§ Material supplied:
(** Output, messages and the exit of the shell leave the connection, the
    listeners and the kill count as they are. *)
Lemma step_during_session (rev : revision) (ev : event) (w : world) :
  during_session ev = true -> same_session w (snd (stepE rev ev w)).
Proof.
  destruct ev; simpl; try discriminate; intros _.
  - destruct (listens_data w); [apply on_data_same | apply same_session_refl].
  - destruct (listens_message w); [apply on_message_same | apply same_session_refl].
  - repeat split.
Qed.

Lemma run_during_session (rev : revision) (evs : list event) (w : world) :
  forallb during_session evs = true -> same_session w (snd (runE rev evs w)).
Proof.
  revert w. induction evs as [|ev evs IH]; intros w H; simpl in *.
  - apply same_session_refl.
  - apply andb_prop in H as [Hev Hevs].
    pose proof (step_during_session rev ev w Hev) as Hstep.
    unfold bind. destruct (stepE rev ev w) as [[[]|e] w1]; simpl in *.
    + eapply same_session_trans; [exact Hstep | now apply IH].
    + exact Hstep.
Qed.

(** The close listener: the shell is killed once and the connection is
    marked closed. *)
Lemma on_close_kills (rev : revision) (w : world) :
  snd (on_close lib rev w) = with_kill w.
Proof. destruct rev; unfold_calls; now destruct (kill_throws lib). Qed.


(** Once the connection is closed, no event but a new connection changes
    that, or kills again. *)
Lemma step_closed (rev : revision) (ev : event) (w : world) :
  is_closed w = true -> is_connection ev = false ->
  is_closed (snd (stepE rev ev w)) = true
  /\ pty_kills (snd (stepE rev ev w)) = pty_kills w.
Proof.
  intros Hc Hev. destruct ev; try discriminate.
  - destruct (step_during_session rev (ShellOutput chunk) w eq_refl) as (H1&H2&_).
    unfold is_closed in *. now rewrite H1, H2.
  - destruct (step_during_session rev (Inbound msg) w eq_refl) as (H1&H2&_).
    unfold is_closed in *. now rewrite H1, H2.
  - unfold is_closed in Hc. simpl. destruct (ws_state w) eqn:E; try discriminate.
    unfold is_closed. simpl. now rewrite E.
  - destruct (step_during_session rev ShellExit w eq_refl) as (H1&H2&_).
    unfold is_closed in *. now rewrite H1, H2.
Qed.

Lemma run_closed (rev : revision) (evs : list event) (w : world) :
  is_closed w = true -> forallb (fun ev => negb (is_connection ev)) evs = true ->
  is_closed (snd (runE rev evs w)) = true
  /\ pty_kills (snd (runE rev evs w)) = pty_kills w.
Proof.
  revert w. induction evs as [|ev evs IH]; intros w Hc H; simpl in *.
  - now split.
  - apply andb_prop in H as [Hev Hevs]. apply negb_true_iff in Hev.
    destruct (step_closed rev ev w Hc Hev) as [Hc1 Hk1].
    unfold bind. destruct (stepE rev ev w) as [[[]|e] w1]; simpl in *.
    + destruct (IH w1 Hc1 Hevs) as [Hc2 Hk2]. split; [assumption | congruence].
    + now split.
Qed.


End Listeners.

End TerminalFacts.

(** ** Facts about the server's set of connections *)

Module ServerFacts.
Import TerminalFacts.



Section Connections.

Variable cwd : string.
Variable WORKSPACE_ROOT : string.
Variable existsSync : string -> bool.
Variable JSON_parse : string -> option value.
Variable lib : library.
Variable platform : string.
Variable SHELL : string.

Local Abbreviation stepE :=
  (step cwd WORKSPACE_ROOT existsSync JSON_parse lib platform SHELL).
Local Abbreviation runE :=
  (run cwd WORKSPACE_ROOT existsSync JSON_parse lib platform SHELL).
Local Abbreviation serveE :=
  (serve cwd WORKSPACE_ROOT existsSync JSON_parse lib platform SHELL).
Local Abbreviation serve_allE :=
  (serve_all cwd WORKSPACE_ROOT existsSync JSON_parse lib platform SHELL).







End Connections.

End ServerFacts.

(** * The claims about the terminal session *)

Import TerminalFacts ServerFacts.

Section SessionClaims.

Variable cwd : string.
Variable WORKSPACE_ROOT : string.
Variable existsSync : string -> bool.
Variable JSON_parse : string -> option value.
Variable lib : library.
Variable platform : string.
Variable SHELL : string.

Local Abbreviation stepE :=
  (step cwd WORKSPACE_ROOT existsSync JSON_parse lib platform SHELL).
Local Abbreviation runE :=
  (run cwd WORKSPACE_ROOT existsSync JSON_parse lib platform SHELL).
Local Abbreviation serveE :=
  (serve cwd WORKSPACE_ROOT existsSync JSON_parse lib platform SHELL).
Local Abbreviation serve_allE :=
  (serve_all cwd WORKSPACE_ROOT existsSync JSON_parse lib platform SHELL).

...

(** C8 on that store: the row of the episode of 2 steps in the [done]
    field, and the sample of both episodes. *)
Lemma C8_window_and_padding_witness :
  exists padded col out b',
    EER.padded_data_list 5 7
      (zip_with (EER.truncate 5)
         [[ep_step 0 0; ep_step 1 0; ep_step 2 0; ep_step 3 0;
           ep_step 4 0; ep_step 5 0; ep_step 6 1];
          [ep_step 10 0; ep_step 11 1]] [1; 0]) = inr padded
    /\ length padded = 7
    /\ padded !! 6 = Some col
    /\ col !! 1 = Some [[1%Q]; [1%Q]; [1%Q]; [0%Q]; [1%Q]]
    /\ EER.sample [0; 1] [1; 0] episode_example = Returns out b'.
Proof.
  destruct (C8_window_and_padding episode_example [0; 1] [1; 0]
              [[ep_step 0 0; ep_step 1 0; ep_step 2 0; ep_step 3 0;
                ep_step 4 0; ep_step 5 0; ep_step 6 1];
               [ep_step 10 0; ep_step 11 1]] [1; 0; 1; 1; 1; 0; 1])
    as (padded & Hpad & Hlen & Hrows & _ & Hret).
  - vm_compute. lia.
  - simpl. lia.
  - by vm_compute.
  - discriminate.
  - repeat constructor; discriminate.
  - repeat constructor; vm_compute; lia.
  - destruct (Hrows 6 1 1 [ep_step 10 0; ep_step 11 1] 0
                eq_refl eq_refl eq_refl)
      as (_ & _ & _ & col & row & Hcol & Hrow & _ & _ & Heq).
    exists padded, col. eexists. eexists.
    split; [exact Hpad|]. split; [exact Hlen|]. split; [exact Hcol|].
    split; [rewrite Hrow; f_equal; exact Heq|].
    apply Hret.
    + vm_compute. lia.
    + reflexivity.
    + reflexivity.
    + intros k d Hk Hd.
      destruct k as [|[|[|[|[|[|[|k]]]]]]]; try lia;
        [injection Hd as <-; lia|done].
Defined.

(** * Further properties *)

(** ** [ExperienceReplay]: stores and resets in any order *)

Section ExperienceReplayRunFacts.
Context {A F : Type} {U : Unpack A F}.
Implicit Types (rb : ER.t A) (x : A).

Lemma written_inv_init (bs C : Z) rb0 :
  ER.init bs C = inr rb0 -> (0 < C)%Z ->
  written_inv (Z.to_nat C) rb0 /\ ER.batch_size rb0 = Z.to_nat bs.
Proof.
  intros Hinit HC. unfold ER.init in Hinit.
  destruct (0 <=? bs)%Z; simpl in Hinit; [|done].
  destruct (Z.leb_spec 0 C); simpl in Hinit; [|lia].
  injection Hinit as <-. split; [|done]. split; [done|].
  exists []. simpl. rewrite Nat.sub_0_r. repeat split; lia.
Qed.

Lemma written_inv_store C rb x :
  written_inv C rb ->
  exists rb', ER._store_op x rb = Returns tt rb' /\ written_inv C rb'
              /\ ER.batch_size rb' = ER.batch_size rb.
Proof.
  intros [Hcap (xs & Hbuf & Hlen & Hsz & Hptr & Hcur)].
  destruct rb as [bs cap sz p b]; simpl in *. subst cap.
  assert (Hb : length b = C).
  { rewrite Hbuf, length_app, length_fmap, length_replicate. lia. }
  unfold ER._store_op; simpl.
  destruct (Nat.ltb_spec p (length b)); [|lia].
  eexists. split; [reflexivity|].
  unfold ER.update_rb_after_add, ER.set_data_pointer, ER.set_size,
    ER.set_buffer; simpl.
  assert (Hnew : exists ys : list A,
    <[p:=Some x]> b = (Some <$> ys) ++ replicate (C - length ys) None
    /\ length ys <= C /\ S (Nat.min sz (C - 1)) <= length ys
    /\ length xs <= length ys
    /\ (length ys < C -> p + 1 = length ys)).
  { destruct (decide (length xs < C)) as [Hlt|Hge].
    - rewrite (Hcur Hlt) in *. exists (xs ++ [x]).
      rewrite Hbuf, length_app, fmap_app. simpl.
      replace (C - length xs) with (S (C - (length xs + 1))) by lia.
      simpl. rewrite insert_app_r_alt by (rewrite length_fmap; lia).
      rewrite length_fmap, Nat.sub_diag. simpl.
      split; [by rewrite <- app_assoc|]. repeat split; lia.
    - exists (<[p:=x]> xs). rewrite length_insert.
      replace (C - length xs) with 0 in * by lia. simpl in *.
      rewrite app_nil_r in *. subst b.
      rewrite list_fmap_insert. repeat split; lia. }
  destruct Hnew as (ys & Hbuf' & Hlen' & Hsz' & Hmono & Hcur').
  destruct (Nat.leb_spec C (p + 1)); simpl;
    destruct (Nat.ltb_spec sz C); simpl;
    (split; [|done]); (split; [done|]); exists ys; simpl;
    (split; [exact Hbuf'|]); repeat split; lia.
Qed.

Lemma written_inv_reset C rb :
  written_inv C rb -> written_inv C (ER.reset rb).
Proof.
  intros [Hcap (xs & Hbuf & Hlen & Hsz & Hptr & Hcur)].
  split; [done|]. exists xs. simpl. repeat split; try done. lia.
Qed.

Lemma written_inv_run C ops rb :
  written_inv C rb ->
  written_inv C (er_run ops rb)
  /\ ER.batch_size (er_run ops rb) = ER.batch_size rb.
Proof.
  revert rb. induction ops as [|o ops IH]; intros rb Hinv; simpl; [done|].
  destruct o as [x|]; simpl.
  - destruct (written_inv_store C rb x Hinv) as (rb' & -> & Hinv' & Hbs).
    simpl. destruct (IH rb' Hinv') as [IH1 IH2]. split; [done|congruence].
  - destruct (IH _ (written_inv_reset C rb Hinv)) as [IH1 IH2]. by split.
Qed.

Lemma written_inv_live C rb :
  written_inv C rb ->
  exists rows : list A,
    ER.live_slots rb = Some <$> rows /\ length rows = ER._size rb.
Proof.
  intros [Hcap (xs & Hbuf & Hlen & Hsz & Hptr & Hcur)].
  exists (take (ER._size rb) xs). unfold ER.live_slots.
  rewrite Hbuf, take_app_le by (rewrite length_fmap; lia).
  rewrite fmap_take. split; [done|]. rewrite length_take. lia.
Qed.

==

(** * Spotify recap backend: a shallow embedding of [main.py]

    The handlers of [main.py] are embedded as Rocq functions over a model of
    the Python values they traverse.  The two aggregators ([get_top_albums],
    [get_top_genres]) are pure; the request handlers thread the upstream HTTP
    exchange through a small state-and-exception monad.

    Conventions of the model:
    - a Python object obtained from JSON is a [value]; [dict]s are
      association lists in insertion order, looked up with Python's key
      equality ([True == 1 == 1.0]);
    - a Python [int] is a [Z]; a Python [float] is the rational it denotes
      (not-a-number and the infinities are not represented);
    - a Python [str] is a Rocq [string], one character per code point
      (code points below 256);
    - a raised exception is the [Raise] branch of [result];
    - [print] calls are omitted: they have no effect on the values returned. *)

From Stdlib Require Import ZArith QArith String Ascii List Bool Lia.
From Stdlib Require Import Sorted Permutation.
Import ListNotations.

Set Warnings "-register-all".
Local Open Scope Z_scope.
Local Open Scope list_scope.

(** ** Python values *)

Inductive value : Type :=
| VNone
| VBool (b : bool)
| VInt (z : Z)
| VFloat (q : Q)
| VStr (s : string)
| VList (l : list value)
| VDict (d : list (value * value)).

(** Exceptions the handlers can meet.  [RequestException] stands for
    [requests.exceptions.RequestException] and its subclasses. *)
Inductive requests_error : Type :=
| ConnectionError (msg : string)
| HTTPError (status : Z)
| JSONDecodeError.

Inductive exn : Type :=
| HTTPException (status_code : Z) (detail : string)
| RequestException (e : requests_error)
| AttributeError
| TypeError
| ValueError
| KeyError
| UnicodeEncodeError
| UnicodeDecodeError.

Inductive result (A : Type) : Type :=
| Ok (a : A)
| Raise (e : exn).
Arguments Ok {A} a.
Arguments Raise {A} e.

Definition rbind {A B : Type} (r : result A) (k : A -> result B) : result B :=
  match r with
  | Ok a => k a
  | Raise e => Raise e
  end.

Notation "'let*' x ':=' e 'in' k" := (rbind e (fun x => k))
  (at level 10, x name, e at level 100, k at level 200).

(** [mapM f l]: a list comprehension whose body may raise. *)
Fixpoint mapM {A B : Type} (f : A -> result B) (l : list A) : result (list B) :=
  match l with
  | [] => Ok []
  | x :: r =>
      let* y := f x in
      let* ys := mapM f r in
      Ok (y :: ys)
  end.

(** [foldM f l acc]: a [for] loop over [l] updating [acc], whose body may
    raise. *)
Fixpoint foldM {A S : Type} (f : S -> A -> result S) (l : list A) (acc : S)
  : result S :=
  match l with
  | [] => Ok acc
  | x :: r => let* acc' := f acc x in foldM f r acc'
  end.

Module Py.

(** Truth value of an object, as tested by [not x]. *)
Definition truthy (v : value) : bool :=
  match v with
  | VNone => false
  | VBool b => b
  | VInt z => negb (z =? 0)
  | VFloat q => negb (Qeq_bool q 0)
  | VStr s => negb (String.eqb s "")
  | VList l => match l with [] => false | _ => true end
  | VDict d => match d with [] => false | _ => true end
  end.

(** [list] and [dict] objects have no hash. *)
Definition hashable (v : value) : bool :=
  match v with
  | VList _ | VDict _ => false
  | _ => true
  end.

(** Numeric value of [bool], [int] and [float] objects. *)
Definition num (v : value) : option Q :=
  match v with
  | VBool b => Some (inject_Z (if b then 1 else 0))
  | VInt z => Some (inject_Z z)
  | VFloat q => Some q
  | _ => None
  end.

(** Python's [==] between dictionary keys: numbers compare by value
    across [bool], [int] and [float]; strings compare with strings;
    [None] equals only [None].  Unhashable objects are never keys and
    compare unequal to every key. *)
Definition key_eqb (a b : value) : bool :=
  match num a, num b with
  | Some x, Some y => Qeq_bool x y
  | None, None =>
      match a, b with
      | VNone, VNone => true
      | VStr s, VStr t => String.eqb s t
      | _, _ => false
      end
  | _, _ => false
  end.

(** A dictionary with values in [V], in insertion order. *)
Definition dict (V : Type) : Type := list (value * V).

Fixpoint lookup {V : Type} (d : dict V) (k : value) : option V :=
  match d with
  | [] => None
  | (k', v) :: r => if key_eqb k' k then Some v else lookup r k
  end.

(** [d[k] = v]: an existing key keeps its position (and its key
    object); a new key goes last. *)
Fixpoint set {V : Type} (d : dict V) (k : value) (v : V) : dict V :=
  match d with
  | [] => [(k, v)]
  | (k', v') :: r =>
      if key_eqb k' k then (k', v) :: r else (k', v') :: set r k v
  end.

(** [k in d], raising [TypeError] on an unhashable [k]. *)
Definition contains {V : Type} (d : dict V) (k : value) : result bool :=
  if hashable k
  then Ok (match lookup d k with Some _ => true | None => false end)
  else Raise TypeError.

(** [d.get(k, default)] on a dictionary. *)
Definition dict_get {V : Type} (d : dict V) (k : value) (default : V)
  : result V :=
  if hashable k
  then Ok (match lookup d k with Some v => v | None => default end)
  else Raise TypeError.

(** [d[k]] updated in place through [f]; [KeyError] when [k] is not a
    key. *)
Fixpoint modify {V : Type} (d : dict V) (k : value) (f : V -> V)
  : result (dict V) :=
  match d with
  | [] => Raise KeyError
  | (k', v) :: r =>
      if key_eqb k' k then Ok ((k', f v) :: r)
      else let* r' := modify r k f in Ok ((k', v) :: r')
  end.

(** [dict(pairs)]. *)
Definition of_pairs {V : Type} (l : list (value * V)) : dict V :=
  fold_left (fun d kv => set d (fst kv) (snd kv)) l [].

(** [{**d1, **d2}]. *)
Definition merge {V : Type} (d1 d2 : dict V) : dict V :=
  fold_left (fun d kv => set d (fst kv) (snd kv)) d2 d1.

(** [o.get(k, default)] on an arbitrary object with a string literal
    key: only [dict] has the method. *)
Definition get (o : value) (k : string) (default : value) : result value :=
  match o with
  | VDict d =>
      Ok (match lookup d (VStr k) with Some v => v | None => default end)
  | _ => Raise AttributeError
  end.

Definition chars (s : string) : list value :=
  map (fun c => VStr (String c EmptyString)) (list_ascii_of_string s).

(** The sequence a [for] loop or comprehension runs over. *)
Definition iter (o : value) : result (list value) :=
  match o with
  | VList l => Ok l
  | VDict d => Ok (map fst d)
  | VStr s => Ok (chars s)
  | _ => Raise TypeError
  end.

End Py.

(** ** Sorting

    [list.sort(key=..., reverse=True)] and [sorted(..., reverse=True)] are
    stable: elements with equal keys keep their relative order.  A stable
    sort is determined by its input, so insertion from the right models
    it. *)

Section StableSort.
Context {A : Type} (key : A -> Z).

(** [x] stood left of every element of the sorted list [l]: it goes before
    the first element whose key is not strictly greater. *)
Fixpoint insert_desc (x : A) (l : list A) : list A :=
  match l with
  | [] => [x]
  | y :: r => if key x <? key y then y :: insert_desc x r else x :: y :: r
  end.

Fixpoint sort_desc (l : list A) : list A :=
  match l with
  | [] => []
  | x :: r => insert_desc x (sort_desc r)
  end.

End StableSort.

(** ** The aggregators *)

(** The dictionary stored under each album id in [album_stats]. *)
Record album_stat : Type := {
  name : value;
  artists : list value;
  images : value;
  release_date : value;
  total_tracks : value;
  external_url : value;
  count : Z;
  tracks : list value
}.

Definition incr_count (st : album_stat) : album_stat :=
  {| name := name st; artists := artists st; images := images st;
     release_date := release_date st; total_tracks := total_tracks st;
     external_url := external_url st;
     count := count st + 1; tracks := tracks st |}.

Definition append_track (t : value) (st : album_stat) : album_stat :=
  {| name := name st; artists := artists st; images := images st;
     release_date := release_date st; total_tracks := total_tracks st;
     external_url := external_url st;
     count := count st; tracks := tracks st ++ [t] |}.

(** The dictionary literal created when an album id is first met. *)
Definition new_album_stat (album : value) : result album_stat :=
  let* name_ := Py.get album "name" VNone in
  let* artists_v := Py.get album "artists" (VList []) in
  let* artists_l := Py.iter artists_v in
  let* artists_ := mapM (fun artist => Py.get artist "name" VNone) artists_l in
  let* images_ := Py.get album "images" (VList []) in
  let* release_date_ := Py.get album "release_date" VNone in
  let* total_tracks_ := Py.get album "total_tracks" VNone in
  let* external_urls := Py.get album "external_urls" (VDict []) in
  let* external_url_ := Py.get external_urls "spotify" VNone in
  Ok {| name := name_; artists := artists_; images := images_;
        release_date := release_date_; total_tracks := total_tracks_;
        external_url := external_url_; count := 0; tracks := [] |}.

§ Your goal:
Reproduce word for word the material above, beginning with the line that contains "Import ListNotations." and ending with the line that contains "(msg : string)".

§ Answer to the exercise:
Import ListNotations.

Set Warnings "-register-all".
Local Open Scope Z_scope.
Local Open Scope list_scope.

(** ** Python values *)

Inductive value : Type :=
| VNone
| VBool (b : bool)
| VInt (z : Z)
| VFloat (q : Q)
| VStr (s : string)
| VList (l : list value)
| VDict (d : list (value * value)).

(** Exceptions the handlers can meet.  [RequestException] stands for
    [requests.exceptions.RequestException] and its subclasses. *)
Inductive requests_error : Type :=
| ConnectionError (msg : string)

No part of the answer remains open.